KEY POINTS

  • A mutation of the H1N1 swine flu virus looms as a new pandemic threat
  • This swine flu variant is called "G4 EA H1N1"
  • It has infected some Chinese pig farm workers but person-to-person transmission hasn't been detected, yet

A mutation of the H1N1 swine flu virus identified by a new study as having "all the essential hallmarks of a candidate pandemic virus," has been infecting pig farm workers in China since 2016.

This new strain is called "G4 EA H1N1" and is the subject of a peer-reviewed study published online Monday in the journal Proceedings of the National Academy of Sciences (PNAS). The study was done by a team of Chinese researchers and is titled, "Prevalent Eurasian avian-like H1N1 swine influenza virus with 2009 pandemic viral genes facilitating human infection."

“G4 viruses have all the essential hallmarks of a candidate pandemic virus,” said the study.

The scientists are reporting the G4 EA H1N1 virus is currently only transmissible between pigs. Which means, as of now, it can't be transmitted from person-to-person; the Chinese pig farm workers sick by the virus were infected by sick pigs.

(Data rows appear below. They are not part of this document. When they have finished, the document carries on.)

(** * music21.musicxml.helpers: a shallow embedding and its properties

    The module holds helper routines of the MusicXML exporter and importer:
    a canonical serializer ([dumpString], [indent]), an ordered inserter
    ([insertBeforeElements]), a comparison of measure numbers
    ([measureNumberComesBefore]) and the synchronizers between the
    attributes of an XML element and the fields of a music21 object.

    Python values are modelled as follows.
    - A [str] is the list of its Unicode code points, each one an [N].
    - Exceptions are explicit: a call that may raise returns an [outcome].
    - An object mutated in place is passed in and handed back; where it
      matters which object is mutated, the objects live in a store. *)

From Stdlib Require Import String Ascii.
From stdpp Require Import base numbers list sorting gmap.

Local Open Scope N_scope.
Set Warnings "-register-all".

(** ** Python strings *)

Abbreviation char := N (only parsing).
Abbreviation str := (list N) (only parsing).

(** A string literal of the source, one code point for each character. *)
Definition py (s : string) : str := N_of_ascii <$> list_ascii_of_string s.
Arguments py s%_string.

Inductive exn := ValueError | TypeError | KeyError | Exception.

Inductive outcome (A : Type) :=
| Ok (a : A)
| Raise (e : exn).
Arguments Ok {A} a.
Arguments Raise {A} e.

#[global] Instance outcome_ret : MRet outcome := λ A a, Ok a.
#[global] Instance outcome_bind : MBind outcome := λ A B k m,
  match m with
  | Ok a => k a
  | Raise e => Raise e
  end.

Definition in_ranges (table : list (N * N)) (c : char) : bool :=
  existsb (λ r, (r.1 <=? c) && (c <=? r.2)) table.

(** The characters [str.strip] and [str.rstrip] remove when called without
    argument: those of [str.isspace]. *)
Definition whitespace_table : list (N * N) :=
  [(9, 13); (28, 32); (133, 133); (160, 160); (5760, 5760); (8192, 8202);
   (8232, 8233); (8239, 8239); (8287, 8287); (12288, 12288)].

Definition isspace (c : char) : bool := in_ranges whitespace_table c.

Fixpoint lstrip (s : str) : str :=
  match s with
  | c :: rest => if isspace c then lstrip rest else s
  | [] => []
  end.
Definition rstrip (s : str) : str := reverse (lstrip (reverse s)).
Definition strip (s : str) : str := rstrip (lstrip s).

(** The characters with Numeric_Type Decimal in the Unicode Character
    Database 14.0.0 (the one of CPython 3.11): [str.isdecimal], and the
    digits [int] accepts.  Every run starts at a digit zero and its length
    is a multiple of ten. *)
Definition decimal_table : list (N * N) :=
  [(48, 57); (1632, 1641); (1776, 1785); (1984, 1993); (2406, 2415);
   (2534, 2543); (2662, 2671); (2790, 2799); (2918, 2927); (3046, 3055);
   (3174, 3183); (3302, 3311); (3430, 3439); (3558, 3567); (3664, 3673);
   (3792, 3801); (3872, 3881); (4160, 4169); (4240, 4249); (6112, 6121);
   (6160, 6169); (6470, 6479); (6608, 6617); (6784, 6793); (6800, 6809);
   (6992, 7001); (7088, 7097); (7232, 7241); (7248, 7257); (42528, 42537);
   (43216, 43225); (43264, 43273); (43472, 43481); (43504, 43513);
   (43600, 43609); (44016, 44025); (65296, 65305); (66720, 66729);
   (68912, 68921); (69734, 69743); (69872, 69881); (69942, 69951);
   (70096, 70105); (70384, 70393); (70736, 70745); (70864, 70873);
   (71248, 71257); (71360, 71369); (71472, 71481); (71904, 71913);
   (72016, 72025); (72784, 72793); (73040, 73049); (73120, 73129);
   (92768, 92777); (92864, 92873); (93008, 93017); (120782, 120831);
   (123200, 123209); (123632, 123641); (125264, 125273); (130032, 130041)].

(** The characters with Numeric_Type Digit or Numeric in the same
    database: superscripts, fractions, Roman numerals, ideographs... *)
Definition other_numeric_table : list (N * N) :=
  [(178, 179); (185, 185); (188, 190); (2548, 2553); (2930, 2935);
   (3056, 3058); (3192, 3198); (3416, 3422); (3440, 3448); (3882, 3891);
   (4969, 4988); (5870, 5872); (6128, 6137); (6618, 6618); (8304, 8304);
   (8308, 8313); (8320, 8329); (8528, 8578); (8581, 8585); (9312, 9371);
   (9450, 9471); (10102, 10131); (11517, 11517); (12295, 12295);
   (12321, 12329); (12344, 12346); (12690, 12693); (12832, 12841);
   (12872, 12879); (12881, 12895); (12928, 12937); (12977, 12991);
   (13317, 13317); (13443, 13443); (14378, 14378); (15181, 15181);
   (19968, 19968); (19971, 19971); (19975, 19975); (19977, 19977);
   (20061, 20061); (20108, 20108); (20116, 20116); (20118, 20118);
   (20159, 20160); (20191, 20191); (20200, 20200); (20237, 20237);
   (20336, 20336); (20740, 20740); (20806, 20806); (20841, 20841);
   (20843, 20843); (20845, 20845); (21313, 21313); (21315, 21317);
   (21324, 21324); (21441, 21444); (22235, 22235); (22769, 22769);
   (22777, 22777); (24186, 24186); (24318, 24319); (24332, 24334);
   (24336, 24336); (25342, 25342); (25420, 25420); (26578, 26578);
   (28422, 28422); (29590, 29590); (30334, 30334); (32902, 32902);
   (33836, 33836); (36014, 36014); (36019, 36019); (36144, 36144);
   (38433, 38433); (38470, 38470); (38476, 38476); (38520, 38520);
   (38646, 38646); (42726, 42735); (43056, 43061); (63851, 63851);
   (63859, 63859); (63864, 63864); (63922, 63922); (63953, 63953);
   (63955, 63955); (63997, 63997); (65799, 65843); (65856, 65912);
   (65930, 65931); (66273, 66299); (66336, 66339); (66369, 66369);
   (66378, 66378); (66513, 66517); (67672, 67679); (67705, 67711);
   (67751, 67759); (67835, 67839); (67862, 67867); (68028, 68029);
   (68032, 68047); (68050, 68095); (68160, 68168); (68221, 68222);
   (68253, 68255); (68331, 68335); (68440, 68447); (68472, 68479);
   (68521, 68527); (68858, 68863); (69216, 69246); (69405, 69414);
   (69457, 69460); (69573, 69579); (69714, 69733); (70113, 70132);
   (71482, 71483); (71914, 71922); (72794, 72812); (73664, 73684);
   (74752, 74862); (93019, 93025); (93824, 93846); (119520, 119539);
   (119648, 119672); (125127, 125135); (126065, 126123); (126125, 126127);
   (126129, 126132); (126209, 126253); (126255, 126269); (127232, 127244);
   (131073, 131073); (131172, 131172); (131298, 131298); (131361, 131361);
   (133418, 133418); (133507, 133507); (133516, 133516); (133532, 133532);
   (133866, 133866); (133885, 133885); (133913, 133913); (140176, 140176);
   (141720, 141720); (146203, 146203); (156269, 156269); (194704, 194704)].

Definition isdecimal (c : char) : bool := in_ranges decimal_table c.

(** [char.isnumeric()] *)
Definition isnumeric (c : char) : bool :=
  isdecimal c || in_ranges other_numeric_table c.

(** The value of a decimal digit, [None] for any other character. *)
Definition decimal_value (c : char) : option N :=
  (λ r, (c - r.1) mod 10) <$>
    find (λ r, (r.1 <=? c) && (c <=? r.2)) decimal_table.

(** The longest numeral [int] reads and [str] writes for an integer: the
    interpreter's limit [sys.get_int_max_str_digits()], 4300 digits unless
    the program changes it. *)
Definition max_str_digits : N := 4300.

(** [int(s)] for a string [s] of numeric characters, which is what the
    source calls it with: no sign, blank or underscore has to be read.  It
    raises ValueError on the empty string, on a string of more than
    [max_str_digits] characters and on a character that is not a decimal
    digit; leading zeros are read, and counted.  Python integers are
    unbounded. *)
Definition int_digits (s : str) : option N :=
  foldl (λ acc c, n ← acc; d ← decimal_value c; Some (10 * n + d)) (Some 0) s.

Definition int (s : str) : outcome Z :=
  match s with
  | [] => Raise ValueError
  | _ =>
      if max_str_digits <? N.of_nat (length s) then Raise ValueError
      else from_option (λ n, Ok (Z.of_N n)) (Raise ValueError) (int_digits s)
  end.

(** The text of a decimal numeral. *)
Fixpoint uint_str (d : Decimal.uint) : str :=
  match d with
  | Decimal.Nil => []
  | Decimal.D0 d => 48 :: uint_str d
  | Decimal.D1 d => 49 :: uint_str d
  | Decimal.D2 d => 50 :: uint_str d
  | Decimal.D3 d => 51 :: uint_str d
  | Decimal.D4 d => 52 :: uint_str d
  | Decimal.D5 d => 53 :: uint_str d
  | Decimal.D6 d => 54 :: uint_str d
  | Decimal.D7 d => 55 :: uint_str d
  | Decimal.D8 d => 56 :: uint_str d
  | Decimal.D9 d => 57 :: uint_str d
  end.

(** [a < b] on strings: by code point at the first difference, a proper
    prefix first. *)
Fixpoint str_ltb (a b : str) : bool :=
  match a, b with
  | _, [] => false
  | [], _ :: _ => true
  | x :: a', y :: b' =>
      if x <? y then true else if y <? x then false else str_ltb a' b'
  end.

(** [sorted(l)]: the stable sort by [<] of the elements. *)
Section sorted.
Context {A : Type} (ltb : A → A → bool).

Fixpoint sorted_insert (x : A) (l : list A) : list A :=
  match l with
  | [] => [x]
  | y :: l' => if ltb y x then y :: sorted_insert x l' else x :: y :: l'
  end.

Definition sorted (l : list A) : list A := foldr sorted_insert [] l.
End sorted.

(** ** measureNumberComesBefore *)

Fixpoint leading_numeric (measureNumber : str) : str :=
  match measureNumber with
  | [] => []
  | char :: rest => if isnumeric char then char :: leading_numeric rest else []
  end.

Definition splitSuffix (measureNumber : str) : str * str :=
  let number := leading_numeric measureNumber in
  let suffix := drop (length number) measureNumber in
  (number, suffix).

(** The two suffixes are two objects; [is] compares identities, so each
    value is paired with the name of its object.  When both have the same
    value the interpreter may share one object for them: the stable sort
    keeps the first one in front and the test holds either way. *)
Definition measureNumberComesBefore (mNum1 mNum2 : str) : outcome bool :=
  if decide (mNum1 = mNum2) then Ok false
  else
    let '(m1Numeric, m1Suffix) := splitSuffix mNum1 in
    let '(m2Numeric, m2Suffix) := splitSuffix mNum2 in
    n1 ← int m1Numeric;
    n2 ← int m2Numeric;
    if negb (n1 =? n2)%Z then Ok (n1 <? n2)%Z
    else
      let sortedSuffixes :=
        sorted (λ a b : nat * str, str_ltb a.2 b.2)
               [(1%nat, m1Suffix); (2%nat, m2Suffix)] in
      Ok (bool_decide (fst <$> head sortedSuffixes = Some 1%nat)).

The study said this new strain of the H1N1 swine flu virus is spreading silently among Chinese workers on pig farms. It urges the Chinese government to urgently control the spread of the virus in pigs. More important, the study said closely monitoring human populations “should be urgently implemented.”

The study said the latest evidence indicates the G4 EA H1N1 virus is a growing problem in pig farms. It also said the widespread circulation of G4 viruses in pigs will inevitably increase their exposure to humans, making infections more likely. More worryingly, the incidence of G4 viruses in farmed Chinese pigs exhibiting respiratory symptoms began a sharp jump after 2014.

The need to urgently get G4 EA H1N1 under control is necessary because it replicates and spreads quickly in human airways, much like SARS-CoV-2 (severe acute respiratory syndrome coronavirus 2), the virus that causes COVID-19.

Thankfully, so far G4 EA H1N1 has infected its few victims without causing disease. Chinese health experts, however, are afraid this might no longer be the case when G4 EA H1N1 further mutates.

The U.S. is aware of this new virus but sees no immediate threat, however. Dr. Anthony Fauci, Director of the National Institute of Allergy and Infectious Diseases (NIAID), on Tuesday said the G4 EA H1N1 isn't an “immediate threat.” He added that the new virus, however, is “something we need to keep our eye on the just the way we did with in 2009 with the emergence of the swine flu.”

Workers wearing protective suits drive pigs to kill at a farm confirmed to have been infected with African swine fever in Paju, South Korea Workers wearing protective suits drive pigs to kill at a farm confirmed to have been infected with African swine fever in Paju, South Korea Photo: AFP / Yelim LEE

A key next step in monitoring G4 ES H1N1 is to find out if any of the infected workers at pig farms had contracted the virus from humans. It also has to be ascertained if any of these people had spread the virus to their families, said Dr. Li-Min Huang, director of the Division of Pediatric Infectious Disease's at the National Taiwan University Hospital.

“It’s a very important study, and the virus looks quite dangerous,” noted Dr. Huang. “We need to be worried about any disease with the potential to spread human to human.”